REQUIRED WORK:
How many lines in the listing below hold the word "MkCrlContents"? Answer with the number only.

MATERIAL TO PROCESS:
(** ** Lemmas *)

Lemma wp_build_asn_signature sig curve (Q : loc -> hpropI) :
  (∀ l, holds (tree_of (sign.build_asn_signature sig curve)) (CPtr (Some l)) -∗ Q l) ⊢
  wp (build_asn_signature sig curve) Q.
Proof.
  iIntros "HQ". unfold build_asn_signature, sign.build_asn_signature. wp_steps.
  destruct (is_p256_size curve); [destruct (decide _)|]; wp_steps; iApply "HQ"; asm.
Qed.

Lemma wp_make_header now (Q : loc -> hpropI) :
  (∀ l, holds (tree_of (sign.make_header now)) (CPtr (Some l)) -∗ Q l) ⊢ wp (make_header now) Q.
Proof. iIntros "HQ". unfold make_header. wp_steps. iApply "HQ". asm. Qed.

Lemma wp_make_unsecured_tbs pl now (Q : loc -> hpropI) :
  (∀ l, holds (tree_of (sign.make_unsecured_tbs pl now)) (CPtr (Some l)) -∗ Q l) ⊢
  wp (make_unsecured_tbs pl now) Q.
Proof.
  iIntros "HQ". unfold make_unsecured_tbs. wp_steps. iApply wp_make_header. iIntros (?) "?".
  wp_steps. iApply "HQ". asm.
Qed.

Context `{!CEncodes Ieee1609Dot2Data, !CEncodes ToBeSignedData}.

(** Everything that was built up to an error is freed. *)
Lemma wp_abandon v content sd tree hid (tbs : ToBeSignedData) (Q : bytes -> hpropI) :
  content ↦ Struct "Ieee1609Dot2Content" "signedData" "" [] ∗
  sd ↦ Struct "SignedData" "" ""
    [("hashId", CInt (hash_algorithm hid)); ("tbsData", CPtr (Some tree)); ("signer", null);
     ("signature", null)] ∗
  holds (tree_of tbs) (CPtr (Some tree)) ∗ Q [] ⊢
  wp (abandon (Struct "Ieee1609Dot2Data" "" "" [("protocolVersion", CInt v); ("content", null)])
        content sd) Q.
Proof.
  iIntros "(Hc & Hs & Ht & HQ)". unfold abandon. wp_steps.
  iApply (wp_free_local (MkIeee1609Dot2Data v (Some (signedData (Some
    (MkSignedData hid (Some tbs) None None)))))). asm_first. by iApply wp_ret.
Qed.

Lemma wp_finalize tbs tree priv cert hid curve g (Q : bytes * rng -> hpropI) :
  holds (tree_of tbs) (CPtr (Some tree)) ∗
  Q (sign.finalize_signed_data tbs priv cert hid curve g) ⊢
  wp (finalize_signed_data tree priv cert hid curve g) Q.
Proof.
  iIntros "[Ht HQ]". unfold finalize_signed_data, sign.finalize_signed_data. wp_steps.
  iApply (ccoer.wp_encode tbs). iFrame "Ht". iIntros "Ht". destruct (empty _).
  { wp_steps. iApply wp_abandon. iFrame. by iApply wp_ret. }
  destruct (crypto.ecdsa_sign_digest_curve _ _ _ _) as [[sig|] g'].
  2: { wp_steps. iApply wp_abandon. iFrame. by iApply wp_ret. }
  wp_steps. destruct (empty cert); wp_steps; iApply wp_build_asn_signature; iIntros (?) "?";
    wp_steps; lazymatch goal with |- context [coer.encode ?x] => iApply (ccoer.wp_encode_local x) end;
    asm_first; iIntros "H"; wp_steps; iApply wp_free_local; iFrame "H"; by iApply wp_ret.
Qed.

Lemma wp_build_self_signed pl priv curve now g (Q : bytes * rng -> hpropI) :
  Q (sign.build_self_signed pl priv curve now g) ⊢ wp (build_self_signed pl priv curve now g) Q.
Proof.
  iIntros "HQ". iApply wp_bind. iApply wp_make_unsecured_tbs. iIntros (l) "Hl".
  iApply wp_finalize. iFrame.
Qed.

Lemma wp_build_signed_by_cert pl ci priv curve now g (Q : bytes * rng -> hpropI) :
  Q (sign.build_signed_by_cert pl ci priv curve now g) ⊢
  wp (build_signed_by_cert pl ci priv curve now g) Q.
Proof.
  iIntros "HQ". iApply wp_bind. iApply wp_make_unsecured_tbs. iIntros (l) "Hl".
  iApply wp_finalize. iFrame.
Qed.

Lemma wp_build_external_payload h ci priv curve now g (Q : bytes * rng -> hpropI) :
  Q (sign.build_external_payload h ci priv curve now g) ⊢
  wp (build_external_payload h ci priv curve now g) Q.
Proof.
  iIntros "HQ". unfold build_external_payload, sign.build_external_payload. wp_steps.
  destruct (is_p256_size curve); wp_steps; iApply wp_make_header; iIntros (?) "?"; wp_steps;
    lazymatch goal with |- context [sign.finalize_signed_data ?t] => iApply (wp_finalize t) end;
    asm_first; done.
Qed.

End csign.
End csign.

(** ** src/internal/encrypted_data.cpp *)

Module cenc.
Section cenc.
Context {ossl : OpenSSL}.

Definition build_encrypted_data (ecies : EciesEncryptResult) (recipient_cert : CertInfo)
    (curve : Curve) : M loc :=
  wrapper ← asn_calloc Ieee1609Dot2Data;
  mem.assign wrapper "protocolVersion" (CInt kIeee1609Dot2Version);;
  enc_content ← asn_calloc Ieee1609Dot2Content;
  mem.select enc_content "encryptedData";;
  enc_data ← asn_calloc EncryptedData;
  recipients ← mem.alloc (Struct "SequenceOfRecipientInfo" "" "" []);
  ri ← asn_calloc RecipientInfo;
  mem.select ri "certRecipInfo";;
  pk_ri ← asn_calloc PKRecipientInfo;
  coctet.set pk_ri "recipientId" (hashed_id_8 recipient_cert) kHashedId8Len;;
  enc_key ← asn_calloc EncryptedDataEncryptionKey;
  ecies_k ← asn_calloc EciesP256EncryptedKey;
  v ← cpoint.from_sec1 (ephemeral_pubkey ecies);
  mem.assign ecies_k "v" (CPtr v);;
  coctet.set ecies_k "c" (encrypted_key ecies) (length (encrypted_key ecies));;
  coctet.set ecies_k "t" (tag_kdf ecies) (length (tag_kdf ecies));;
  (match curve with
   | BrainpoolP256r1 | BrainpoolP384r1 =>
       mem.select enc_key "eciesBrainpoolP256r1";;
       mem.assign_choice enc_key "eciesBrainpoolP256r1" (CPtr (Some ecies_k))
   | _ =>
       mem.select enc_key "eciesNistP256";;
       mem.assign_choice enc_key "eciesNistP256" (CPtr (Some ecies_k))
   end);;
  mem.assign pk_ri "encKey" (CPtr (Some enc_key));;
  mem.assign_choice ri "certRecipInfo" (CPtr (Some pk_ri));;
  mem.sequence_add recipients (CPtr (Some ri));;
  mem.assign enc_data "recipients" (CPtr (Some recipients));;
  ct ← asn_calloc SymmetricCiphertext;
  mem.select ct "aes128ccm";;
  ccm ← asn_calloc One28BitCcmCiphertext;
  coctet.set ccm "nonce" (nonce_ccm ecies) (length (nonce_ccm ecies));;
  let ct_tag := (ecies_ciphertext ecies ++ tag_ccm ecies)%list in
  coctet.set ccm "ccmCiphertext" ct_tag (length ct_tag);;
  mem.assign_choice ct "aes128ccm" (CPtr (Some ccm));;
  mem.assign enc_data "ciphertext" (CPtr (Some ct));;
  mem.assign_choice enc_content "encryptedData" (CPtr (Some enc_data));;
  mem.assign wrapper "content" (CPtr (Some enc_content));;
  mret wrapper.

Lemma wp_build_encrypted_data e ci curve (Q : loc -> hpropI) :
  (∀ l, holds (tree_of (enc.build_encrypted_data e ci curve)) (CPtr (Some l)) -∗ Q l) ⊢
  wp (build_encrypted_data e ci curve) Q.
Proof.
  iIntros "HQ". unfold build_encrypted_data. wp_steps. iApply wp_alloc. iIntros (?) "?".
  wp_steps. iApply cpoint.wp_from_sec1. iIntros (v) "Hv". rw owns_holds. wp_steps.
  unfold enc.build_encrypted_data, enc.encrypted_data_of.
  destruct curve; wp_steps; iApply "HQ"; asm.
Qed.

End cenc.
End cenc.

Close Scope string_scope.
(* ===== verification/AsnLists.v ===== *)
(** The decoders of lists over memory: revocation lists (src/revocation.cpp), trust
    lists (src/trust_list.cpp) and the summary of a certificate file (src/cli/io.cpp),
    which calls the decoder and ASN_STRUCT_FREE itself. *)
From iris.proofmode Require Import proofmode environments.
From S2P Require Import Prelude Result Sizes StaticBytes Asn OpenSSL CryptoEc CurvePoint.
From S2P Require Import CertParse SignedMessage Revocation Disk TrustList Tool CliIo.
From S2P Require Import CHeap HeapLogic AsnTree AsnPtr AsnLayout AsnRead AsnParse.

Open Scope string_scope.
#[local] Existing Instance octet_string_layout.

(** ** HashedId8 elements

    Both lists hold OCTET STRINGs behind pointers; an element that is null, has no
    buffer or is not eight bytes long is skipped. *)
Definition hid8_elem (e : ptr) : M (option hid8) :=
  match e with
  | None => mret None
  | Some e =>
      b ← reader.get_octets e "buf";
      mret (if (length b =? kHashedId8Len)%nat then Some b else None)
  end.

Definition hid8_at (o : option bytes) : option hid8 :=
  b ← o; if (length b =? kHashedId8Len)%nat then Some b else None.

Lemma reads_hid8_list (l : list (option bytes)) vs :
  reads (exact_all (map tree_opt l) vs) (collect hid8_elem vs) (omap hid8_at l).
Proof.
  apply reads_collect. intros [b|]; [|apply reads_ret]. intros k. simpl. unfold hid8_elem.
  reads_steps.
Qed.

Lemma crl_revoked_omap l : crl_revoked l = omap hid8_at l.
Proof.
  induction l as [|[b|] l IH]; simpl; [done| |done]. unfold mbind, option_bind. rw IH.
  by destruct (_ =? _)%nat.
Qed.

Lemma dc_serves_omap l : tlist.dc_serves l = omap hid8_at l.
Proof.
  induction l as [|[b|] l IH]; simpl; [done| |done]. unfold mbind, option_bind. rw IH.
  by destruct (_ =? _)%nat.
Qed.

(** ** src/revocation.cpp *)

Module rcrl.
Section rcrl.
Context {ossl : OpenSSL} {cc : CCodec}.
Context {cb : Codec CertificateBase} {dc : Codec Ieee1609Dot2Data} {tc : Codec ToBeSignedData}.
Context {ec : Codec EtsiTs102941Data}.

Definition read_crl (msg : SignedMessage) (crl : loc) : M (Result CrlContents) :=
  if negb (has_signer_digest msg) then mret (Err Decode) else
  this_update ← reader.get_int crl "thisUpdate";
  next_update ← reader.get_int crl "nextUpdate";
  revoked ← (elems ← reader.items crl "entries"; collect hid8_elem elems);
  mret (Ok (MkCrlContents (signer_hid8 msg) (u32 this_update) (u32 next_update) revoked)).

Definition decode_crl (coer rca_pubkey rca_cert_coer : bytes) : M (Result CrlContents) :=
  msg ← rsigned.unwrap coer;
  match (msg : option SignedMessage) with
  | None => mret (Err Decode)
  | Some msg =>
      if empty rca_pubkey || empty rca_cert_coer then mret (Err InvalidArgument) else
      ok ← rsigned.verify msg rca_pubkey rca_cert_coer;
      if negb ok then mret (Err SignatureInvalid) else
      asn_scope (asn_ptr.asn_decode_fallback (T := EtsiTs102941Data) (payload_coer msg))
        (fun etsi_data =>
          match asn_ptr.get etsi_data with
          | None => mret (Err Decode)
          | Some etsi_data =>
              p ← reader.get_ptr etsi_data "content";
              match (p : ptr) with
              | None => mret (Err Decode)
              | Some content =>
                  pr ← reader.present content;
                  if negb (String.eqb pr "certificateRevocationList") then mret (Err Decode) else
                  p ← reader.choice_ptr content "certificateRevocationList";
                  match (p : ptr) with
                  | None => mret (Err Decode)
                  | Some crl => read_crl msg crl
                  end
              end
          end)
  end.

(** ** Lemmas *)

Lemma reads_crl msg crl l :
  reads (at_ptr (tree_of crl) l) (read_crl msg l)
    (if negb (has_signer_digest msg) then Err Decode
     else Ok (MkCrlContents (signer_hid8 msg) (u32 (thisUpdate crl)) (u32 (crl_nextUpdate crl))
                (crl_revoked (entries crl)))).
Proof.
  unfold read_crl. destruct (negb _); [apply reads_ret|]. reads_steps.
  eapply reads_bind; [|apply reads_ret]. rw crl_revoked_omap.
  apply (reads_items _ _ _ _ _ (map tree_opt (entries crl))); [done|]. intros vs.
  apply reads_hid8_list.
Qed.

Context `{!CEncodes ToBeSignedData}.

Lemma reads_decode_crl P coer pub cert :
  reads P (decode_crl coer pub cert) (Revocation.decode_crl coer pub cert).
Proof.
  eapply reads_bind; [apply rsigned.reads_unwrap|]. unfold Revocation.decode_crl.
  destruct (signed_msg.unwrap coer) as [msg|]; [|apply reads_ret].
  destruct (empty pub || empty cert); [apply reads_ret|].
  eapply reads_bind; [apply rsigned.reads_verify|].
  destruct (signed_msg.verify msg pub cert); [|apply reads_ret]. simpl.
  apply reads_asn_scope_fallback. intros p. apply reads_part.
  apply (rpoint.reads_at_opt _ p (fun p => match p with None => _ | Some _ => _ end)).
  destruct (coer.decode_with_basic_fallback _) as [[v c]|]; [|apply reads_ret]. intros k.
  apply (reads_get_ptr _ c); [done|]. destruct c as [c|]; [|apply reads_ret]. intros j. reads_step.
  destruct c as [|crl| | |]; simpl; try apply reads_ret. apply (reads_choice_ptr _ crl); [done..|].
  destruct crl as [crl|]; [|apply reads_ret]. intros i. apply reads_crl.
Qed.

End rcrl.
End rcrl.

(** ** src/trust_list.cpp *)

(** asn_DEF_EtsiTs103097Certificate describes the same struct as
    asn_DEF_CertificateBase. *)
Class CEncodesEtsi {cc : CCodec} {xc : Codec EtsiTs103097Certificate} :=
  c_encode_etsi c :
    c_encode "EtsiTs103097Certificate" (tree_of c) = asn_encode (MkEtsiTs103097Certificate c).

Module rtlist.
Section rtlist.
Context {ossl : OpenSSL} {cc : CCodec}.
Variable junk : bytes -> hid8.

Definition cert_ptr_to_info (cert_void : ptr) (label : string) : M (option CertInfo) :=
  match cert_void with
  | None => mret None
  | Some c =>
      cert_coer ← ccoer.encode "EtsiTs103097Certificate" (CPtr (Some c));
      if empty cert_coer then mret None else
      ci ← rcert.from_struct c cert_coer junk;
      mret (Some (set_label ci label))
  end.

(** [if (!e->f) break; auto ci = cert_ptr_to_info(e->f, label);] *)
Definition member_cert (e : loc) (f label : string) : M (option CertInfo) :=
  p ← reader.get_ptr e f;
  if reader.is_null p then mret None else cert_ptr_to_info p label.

RESPONSE TO THE EXERCISE:
2